━━ Supplied information ━━

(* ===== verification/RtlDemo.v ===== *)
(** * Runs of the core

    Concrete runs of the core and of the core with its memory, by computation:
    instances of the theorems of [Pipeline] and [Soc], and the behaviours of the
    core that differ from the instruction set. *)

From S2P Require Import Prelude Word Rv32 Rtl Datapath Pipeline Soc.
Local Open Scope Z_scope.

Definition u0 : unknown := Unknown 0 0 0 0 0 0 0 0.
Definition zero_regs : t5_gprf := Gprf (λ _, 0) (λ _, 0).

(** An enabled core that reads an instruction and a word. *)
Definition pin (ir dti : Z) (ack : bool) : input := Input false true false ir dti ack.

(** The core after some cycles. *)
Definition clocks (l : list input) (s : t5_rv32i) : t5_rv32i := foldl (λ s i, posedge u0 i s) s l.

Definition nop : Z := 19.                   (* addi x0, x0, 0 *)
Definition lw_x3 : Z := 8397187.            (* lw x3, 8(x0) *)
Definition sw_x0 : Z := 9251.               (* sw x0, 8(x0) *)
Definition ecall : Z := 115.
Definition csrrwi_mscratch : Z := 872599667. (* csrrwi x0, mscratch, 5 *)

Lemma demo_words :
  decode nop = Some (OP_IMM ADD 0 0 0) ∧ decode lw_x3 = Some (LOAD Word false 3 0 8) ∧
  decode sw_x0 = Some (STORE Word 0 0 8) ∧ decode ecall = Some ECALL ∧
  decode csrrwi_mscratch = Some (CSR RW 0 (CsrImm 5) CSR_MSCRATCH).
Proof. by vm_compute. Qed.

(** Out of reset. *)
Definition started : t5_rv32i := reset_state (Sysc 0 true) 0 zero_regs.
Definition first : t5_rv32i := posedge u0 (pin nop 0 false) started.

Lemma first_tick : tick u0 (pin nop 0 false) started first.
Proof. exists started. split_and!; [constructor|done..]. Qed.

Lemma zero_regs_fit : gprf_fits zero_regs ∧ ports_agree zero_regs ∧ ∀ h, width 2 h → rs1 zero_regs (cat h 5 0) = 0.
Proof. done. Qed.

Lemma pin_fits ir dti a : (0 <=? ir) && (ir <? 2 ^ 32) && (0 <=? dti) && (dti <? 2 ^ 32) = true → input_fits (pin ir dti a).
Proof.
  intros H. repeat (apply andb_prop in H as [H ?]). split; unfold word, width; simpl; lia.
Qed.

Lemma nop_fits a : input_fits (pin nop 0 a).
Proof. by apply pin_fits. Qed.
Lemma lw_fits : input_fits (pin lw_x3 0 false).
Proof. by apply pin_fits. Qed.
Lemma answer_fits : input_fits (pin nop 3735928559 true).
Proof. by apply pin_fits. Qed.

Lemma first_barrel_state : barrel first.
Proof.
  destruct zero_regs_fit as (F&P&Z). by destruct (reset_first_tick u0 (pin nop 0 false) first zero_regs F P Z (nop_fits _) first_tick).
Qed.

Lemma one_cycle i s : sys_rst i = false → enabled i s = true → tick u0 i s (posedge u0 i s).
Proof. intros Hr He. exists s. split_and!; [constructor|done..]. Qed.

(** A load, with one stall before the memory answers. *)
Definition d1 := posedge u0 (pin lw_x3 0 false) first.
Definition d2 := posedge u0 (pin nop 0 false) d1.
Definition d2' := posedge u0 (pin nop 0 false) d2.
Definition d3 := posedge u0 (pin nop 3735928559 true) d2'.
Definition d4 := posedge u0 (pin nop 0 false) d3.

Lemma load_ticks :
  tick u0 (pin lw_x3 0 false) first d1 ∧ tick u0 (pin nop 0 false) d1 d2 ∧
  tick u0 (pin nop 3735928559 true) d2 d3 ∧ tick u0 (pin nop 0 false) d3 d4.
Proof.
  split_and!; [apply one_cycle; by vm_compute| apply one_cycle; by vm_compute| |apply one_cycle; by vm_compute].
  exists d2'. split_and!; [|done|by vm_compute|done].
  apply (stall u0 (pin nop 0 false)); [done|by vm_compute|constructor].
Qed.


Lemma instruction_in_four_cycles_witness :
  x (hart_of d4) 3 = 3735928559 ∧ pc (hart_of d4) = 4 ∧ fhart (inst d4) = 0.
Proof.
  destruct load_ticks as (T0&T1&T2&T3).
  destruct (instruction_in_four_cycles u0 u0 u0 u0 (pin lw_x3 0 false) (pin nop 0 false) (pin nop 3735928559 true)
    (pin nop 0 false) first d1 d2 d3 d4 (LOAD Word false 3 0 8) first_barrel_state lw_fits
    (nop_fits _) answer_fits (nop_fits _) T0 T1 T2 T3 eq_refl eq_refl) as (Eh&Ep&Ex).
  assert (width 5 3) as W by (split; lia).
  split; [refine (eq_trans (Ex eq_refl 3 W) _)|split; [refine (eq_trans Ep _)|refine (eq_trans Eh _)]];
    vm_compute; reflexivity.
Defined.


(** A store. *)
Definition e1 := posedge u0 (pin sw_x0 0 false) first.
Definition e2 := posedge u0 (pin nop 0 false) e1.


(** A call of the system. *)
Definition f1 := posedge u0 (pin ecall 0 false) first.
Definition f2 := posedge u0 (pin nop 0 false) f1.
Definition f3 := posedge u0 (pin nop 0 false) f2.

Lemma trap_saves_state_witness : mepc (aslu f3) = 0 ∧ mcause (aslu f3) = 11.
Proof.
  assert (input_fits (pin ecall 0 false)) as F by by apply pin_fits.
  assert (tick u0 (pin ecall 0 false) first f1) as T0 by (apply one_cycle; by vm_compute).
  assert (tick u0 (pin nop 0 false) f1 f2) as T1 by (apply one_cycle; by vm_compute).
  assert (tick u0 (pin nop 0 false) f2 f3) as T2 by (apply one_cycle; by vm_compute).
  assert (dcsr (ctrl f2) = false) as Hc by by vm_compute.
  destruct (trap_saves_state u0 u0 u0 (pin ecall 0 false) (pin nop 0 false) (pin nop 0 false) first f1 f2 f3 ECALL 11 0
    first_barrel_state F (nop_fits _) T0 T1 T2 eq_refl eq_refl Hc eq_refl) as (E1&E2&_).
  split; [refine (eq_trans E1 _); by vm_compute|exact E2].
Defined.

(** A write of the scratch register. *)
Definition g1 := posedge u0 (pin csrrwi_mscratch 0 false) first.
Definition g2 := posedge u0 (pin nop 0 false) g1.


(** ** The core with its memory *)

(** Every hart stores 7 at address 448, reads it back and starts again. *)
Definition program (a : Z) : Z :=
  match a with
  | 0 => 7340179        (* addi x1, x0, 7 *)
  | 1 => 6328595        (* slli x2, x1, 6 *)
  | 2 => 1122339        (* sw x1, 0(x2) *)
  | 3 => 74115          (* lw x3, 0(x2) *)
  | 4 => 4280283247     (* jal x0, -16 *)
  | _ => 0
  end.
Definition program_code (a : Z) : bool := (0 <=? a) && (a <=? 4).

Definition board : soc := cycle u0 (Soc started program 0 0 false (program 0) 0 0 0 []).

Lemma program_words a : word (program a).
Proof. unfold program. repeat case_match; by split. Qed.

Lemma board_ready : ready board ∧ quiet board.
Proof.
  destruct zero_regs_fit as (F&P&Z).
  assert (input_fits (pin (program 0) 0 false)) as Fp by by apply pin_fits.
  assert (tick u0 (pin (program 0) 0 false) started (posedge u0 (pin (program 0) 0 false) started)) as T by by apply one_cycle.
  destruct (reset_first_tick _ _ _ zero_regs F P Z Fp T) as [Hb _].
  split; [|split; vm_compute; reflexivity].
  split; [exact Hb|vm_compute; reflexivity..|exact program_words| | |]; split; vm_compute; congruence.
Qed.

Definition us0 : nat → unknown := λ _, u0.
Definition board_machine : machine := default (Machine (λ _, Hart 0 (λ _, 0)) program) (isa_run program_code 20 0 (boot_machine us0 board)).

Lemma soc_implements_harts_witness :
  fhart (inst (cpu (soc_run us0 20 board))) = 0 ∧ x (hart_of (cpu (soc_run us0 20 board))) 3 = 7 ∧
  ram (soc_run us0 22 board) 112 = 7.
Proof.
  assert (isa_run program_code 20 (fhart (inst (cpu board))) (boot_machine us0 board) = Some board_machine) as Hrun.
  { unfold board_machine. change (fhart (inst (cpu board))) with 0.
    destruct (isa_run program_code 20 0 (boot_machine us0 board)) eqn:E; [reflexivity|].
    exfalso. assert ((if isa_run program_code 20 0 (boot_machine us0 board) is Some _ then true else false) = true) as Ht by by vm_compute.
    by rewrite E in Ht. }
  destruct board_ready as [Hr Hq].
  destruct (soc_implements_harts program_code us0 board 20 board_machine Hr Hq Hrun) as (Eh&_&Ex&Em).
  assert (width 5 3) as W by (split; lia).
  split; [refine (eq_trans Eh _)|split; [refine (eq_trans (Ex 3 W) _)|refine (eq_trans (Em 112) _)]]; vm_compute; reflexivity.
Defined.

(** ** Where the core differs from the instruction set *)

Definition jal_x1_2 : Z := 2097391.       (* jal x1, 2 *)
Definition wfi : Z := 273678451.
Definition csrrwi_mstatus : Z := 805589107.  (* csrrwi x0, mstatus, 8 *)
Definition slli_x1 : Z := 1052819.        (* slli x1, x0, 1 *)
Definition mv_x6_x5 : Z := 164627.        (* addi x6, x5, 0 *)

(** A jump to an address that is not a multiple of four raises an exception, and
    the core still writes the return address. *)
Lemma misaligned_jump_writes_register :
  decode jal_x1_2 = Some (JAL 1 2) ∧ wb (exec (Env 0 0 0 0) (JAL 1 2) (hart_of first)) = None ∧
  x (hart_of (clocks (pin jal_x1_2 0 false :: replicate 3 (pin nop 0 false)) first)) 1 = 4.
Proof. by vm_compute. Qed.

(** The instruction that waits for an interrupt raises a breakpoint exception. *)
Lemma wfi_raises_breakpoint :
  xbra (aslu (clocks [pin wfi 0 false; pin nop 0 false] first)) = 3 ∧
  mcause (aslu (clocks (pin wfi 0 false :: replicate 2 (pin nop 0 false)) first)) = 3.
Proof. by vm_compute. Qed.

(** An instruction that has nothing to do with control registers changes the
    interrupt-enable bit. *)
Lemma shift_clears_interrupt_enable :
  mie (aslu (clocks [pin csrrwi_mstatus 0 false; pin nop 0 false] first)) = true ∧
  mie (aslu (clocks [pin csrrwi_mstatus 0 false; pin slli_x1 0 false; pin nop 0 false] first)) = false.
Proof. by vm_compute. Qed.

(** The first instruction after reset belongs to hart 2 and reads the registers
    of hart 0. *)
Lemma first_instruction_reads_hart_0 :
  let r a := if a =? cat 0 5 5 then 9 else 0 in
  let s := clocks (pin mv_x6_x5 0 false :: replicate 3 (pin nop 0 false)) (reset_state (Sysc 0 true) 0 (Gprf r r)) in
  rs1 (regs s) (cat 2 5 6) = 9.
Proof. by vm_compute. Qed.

━━━

Restate the data verbatim through the "Definition u0 : unknown" line.

(* ===== verification/RtlDemo.v ===== *)
(** * Runs of the core

    Concrete runs of the core and of the core with its memory, by computation:
    instances of the theorems of [Pipeline] and [Soc], and the behaviours of the
    core that differ from the instruction set. *)

From S2P Require Import Prelude Word Rv32 Rtl Datapath Pipeline Soc.
Local Open Scope Z_scope.

Definition u0 : unknown := Unknown 0 0 0 0 0 0 0 0.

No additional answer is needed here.